オリンストの形に若干の変化が見られていた。第一にラグナブレードとグラディウスアローが背中に標準装備されていることだ。これにより、武装を発生させる時間を抑えることができる。その反面、粒子化できなくなってしまいトリッキーな動きが難しくなってしまったのだ。
そして、ボディーに引かれたラインも黒から銀色に変わった。バーニアの出力も安定している。その為、速さは前のオリンストよりも少し上がっているのだ。だが、操作しやすさに関しては、ハードルが高くなっている……それがショウの感想だった。
「慣れるまで時間がかかりそうだな……。バックアップ、頼むよナギサ」
「はい! 任してください! 私だってオリンストのコアですから!」
「行くぞッ!」
オリンストに向かってバーニアを吹かして突貫してくる一機のアヌヴィスに対し、オリンストはアヌヴィスの左腕をラグナブレードで流し切りする。そのアヌヴィスが振り返る瞬間にはもう、アヌヴィスの四肢は切断されていた。背中に残されたバーニアのみでは到底、その大きな図体を動かすことなどできるわけもなく、落ちていく。
「残り二機ッ! ナギサ、姿勢制御を頼む!」
「分かりました! 慣れてないけど……やってみます!」
その時、二機のアヌヴィスが同時にオリンストに向かって突貫してきた。二機とも動きは素人同然。オリンストはそれを回避して、胸部を開きホーミングレーザーを撃った。ホーミングレーザーは一機のアヌヴィスの四肢を的確に狙い撃ち吹き飛ばす。

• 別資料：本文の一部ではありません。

(* ===== verification/TxMapping.v ===== *)
(** * The transaction mapping ([crates/tx_mapping/src/lib.rs])

    The process-wide table from a transaction hash to the block number it was
    submitted at, with the set of deleted hashes and the pool-reorg flag.  Every
    method holds the table's lock for its whole body, so a method is one atomic
    step on [TxMappingState] and a concurrent execution is an interleaving of
    such steps. *)

From stdpp Require Import prelude gmap.
From Stdlib Require Import ZArith Lia.
From S2P Require Import Prelude.

Definition UNEXECUTED_TX_RETENTION_BLOCKS : Z := 100.

Record TxMappingState := mkTxMappingState {
  mapping : gmap B256 Z;
  deleted : gset B256;
  reorg_in_progress : bool;
}.

(** [impl Default for TxMappingState] *)
Definition default_state : TxMappingState := mkTxMappingState ∅ ∅ false.

(** ** The methods that write *)

Definition set_mapping (m : gmap B256 Z) (st : TxMappingState) : TxMappingState :=
  mkTxMappingState m (deleted st) (reorg_in_progress st).

(** [state.mapping.remove(&tx_hash).unwrap_or(0)]: the number, and the state left. *)
Definition get_tx_number (tx_hash : B256) (st : TxMappingState) : Z * TxMappingState :=
  (default 0 (mapping st !! tx_hash),
   mkTxMappingState (delete tx_hash (mapping st)) (deleted st) (reorg_in_progress st)).

Definition add_deleted_transaction (tx_hash : B256) (st : TxMappingState) : TxMappingState :=
  mkTxMappingState (mapping st) ({[tx_hash]} ∪ deleted st) (reorg_in_progress st).

Definition mark_start_pool_reorg (st : TxMappingState) : TxMappingState :=
  mkTxMappingState (mapping st) (deleted st) true.

Definition mark_pool_reorged (st : TxMappingState) : TxMappingState :=
  mkTxMappingState (mapping st) (deleted st) false.

Definition insert (tx_hash : B256) (block_number : Z) (st : TxMappingState) : TxMappingState :=
  mkTxMappingState (<[tx_hash := block_number]> (mapping st)) (deleted st)
    (reorg_in_progress st).

Definition clear (st : TxMappingState) : TxMappingState := mkTxMappingState ∅ ∅ false.

(** ** The methods that read *)

Definition is_deleted_transaction (tx_hash : B256) (st : TxMappingState) : bool :=
  bool_decide (tx_hash ∈ deleted st).

Definition is_reorg_complete (st : TxMappingState) : bool := negb (reorg_in_progress st).

Definition is_transaction_expired (tx_hash : B256) (current_block_number : Z)
    (st : TxMappingState) : bool :=
  match mapping st !! tx_hash with
  | Some submission_block =>
      (submission_block ⊞[64] UNEXECUTED_TX_RETENTION_BLOCKS <? current_block_number)
      || (current_block_number <? submission_block)
  | None => false
  end.

Definition get_submission_block (tx_hash : B256) (st : TxMappingState) : option Z :=
  mapping st !! tx_hash.

Definition len (st : TxMappingState) : nat := size (mapping st).

Definition is_empty (st : TxMappingState) : bool := bool_decide (mapping st = ∅).
(** ** [KasplexEvmWrapper] ([alloy.rs]) *)

(** revm's provided [ExecuteEvm::transact] and [InspectEvm::inspect_tx], over the
    methods the implementation supplies: "transact the given transaction and
    finalize in a single operation". *)
Variable provided_transact provided_inspect_tx :
  (TxEnv.t → comp Evm Error Res) → comp Evm Error (EvmState Account) →
  TxEnv.t → comp Evm Error (ResultAndState Res Account).

Definition provided_law
    (provided : (TxEnv.t → comp Evm Error Res) → comp Evm Error (EvmState Account) →
                TxEnv.t → comp Evm Error (ResultAndState Res Account)) : Prop :=
  ∀ one fin tx e,
    provided one fin tx e = (res ← one tx; changes ← fin; mret (mkResultAndState res changes)) e.

Definition transact := provided_transact transact_one finalize.
Definition inspect_tx := provided_inspect_tx inspect_one_tx finalize.

Definition on_inner {A} (m : comp Evm Error A) : comp Wrapper Error A := λ w,
  let '(o, e) := m (inner_evm w) in (o, mkWrapper e (inspect w)).

Definition block (w : Wrapper) : BlockEnv.t := ctx_block (ctx (inner (inner_evm w))).
Definition cfg (w : Wrapper) : CfgEnv.t Spec := ctx_cfg (ctx (inner (inner_evm w))).
Definition chain_id (w : Wrapper) : Z := CfgEnv.chain_id (cfg w).
Definition set_inspector_enabled (enabled : bool) (w : Wrapper) : Wrapper :=
  mkWrapper (inner_evm w) enabled.
Definition components (w : Wrapper) : Db * Insp * P :=
  (database (journaled_state (ctx (inner (inner_evm w)))), inspector (inner (inner_evm w)),
   evm_precompiles (inner (inner_evm w))).
Definition evm_finish (w : Wrapper) : Db * EvmEnv Spec :=
  (database (journaled_state (ctx (inner (inner_evm w)))), mkEvmEnv (block w) (cfg w)).


(** [into_inner], and the references the wrapper gives out: a mutable one is a change
    of what it refers to. *)
Definition into_inner (w : Wrapper) : Evm := inner_evm w.
Definition wrapper_ctx (w : Wrapper) : Context := ctx (inner (inner_evm w)).
Definition ctx_mut (f : Context → Context) (w : Wrapper) : Wrapper :=
  mkWrapper (with_ctx f (inner_evm w)) (inspect w).
Definition deref (w : Wrapper) : Context := wrapper_ctx w.
Definition deref_mut (f : Context → Context) (w : Wrapper) : Wrapper := ctx_mut f w.
Definition db_mut (f : Db → Db) : Wrapper → Wrapper :=
  deref_mut (λ c, mkContext (ctx_block c) (ctx_cfg c) (ctx_tx c)
    (mkJournaledState (f (database (journaled_state c))) (entries (journaled_state c)))).
Definition precompiles (w : Wrapper) : P := evm_precompiles (inner (inner_evm w)).
Definition precompiles_mut (f : P → P) (w : Wrapper) : Wrapper :=
  mkWrapper (on_revm (λ e, revm_with_precompiles (f (evm_precompiles e)) e) (inner_evm w)) (inspect w).
Definition wrapper_inspector (w : Wrapper) : Insp := inspector (inner (inner_evm w)).
Definition inspector_mut (f : Insp → Insp) (w : Wrapper) : Wrapper :=
  mkWrapper (on_revm (λ e, revm_with_inspector (f (inspector e)) e) (inner_evm w)) (inspect w).
Definition components_mut (f : Db → Db) (g : Insp → Insp) (h : P → P) (w : Wrapper) : Wrapper :=
  precompiles_mut h (inspector_mut g (db_mut f w)).

Definition transact_raw (tx : TxEnv.t) : comp Wrapper Error (ResultAndState Res Account) := λ w,
  (if inspect w then on_inner (inspect_tx tx) else on_inner (transact tx)) w.

(** The block and configuration as [ctx_mut] gives access to them. *)
Definition with_env (f : BlockEnv.t → BlockEnv.t) (g : CfgEnv.t Spec → CfgEnv.t Spec)
    (w : Wrapper) : Wrapper :=
  deref_mut (λ c, mkContext (f (ctx_block c)) (g (ctx_cfg c)) (ctx_tx c) (journaled_state c)) w.

(** [core::mem::swap] of a field with a local: the local takes the returned value. *)
Definition swap_gas_limit (v : Z) : comp Wrapper Error Z := λ w,
  (Ok (BlockEnv.gas_limit (block w)), with_env (λ b, BlockEnv.with_gas_limit b v) id w).
Definition swap_basefee (v : Z) : comp Wrapper Error Z := λ w,
  (Ok (BlockEnv.basefee (block w)), with_env (λ b, BlockEnv.with_basefee b v) id w).
Definition swap_disable_nonce_check (v : bool) : comp Wrapper Error bool := λ w,
  (Ok (CfgEnv.disable_nonce_check (cfg w)),
   with_env id (λ c, CfgEnv.with_disable_nonce_check c v) w).

Definition system_call_tx (caller contract : Address) (data : Bytes) : TxEnv.t :=
  TxEnv.mk 0 caller 30000000 0 (Call contract) 0 data 0 None None 0.

(** [res.state.retain(|addr, _| *addr == contract)] *)
Definition retain_contract (contract : Address) (r : ResultAndState Res Account)
    : ResultAndState Res Account :=
  mkResultAndState (result r) (filter (λ kv, kv.1 = contract) (state r)).

Definition transact_system_call (caller contract : Address) (data : Bytes)
    : comp Wrapper Error (ResultAndState Res Account) :=
  let tx := system_call_tx caller contract data in
  gas_limit ← swap_gas_limit (TxEnv.gas_limit tx);
  basefee ← swap_basefee 0;
  disable_nonce_check ← swap_disable_nonce_check true;
  res ← try (transact_raw tx);
  _ ← swap_gas_limit gas_limit;
  _ ← swap_basefee basefee;
  _ ← swap_disable_nonce_check disable_nonce_check;
  match res with
  | inr res => mret (retain_contract contract res)
  | inl e => fail e
  end.

(** ** [KasplexEvmFactory] ([factory.rs])

    revm's builder starts from an empty context; the precompiles are the ones of
    the specification. *)
Variable mainnet_instructions : In.
Variable empty_frames : Fr.
Variable fresh_journal : Jn.
Variable default_tx : TxEnv.t.
Variable precompiles_of_spec : Spec → P.
Variable no_op_inspector : Insp.

Definition build_evm (db : Db) (input : EvmEnv Spec) (i : Insp) : Evm :=
  mkKasplexEvm (mkRevmEvm
    (mkContext (block_env input) (cfg_env input) default_tx
       (mkJournaledState db fresh_journal))
    i mainnet_instructions (precompiles_of_spec (CfgEnv.spec (cfg_env input))) empty_frames).

Definition create_evm (db : Db) (input : EvmEnv Spec) : Wrapper :=
  mkWrapper (build_evm db input no_op_inspector) false.

Definition create_evm_with_inspector (db : Db) (input : EvmEnv Spec) (i : Insp) : Wrapper :=
  mkWrapper (build_evm db input i) true.
End evm.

そして、残りの一機が自暴自棄になったのか、オリンストに向かってマシンガンを乱射してくる。オリンストはグラディウスアローを取り出し、的確にアヌヴィスの両腕に矢を貫通させる。それでも、アヌヴィスは諦めずにオリンストに特攻してくる。
「諦めが……悪いッ!」
オリンストはそれを縦にジャンプし、回避。そして、アヌヴィスの背中のバーニアをグラディスアローで粉砕する。落ちていくアヌヴィスの両足をグラディウスアローで吹き飛ばす。地上には再起不能なアヌヴィスの残骸が転がっている。
「……どうするのかな、淳朴さんたち」
「ナギサ、あの人は逃げるってさ。この戦いが終わるまで。俺達は平和を望んでいた。だけど、それは贅沢なことだったのかもしれない。この時代、平和な所なんて何処にもないのにさ」
おそらく、エルヴィスはここのアテナの残骸を回収しに来るだろう。その時まで彼らはここを出なければならない。けっして、放浪とまではいかなくとも、エルヴィスに見つかれば殺されるかもしれない。
彼らもまた、平和を求めているのだ。
「だったら、作ればいいですよ。私達と……ね?」
「そうだな。付き合ってくれよ、ナギサ」
「ええ、そのつもりです。それに、私の中には新しい希望が生まれているそんな気がします……」
「新しい……希望か。今考えても仕方がない。まずはダブリス級と合流することだ。マスドライバーまでの道は分かるか?」
「はい。ダブリス級の場所は分かるので……今、ダブリス級はマスドライバーに到着したようです」
「だとしたら、後三時間で合流できるな……。よし、行こう!」
ショウはナギサの手を優しく握った。そして、操縦桿を握りなおす。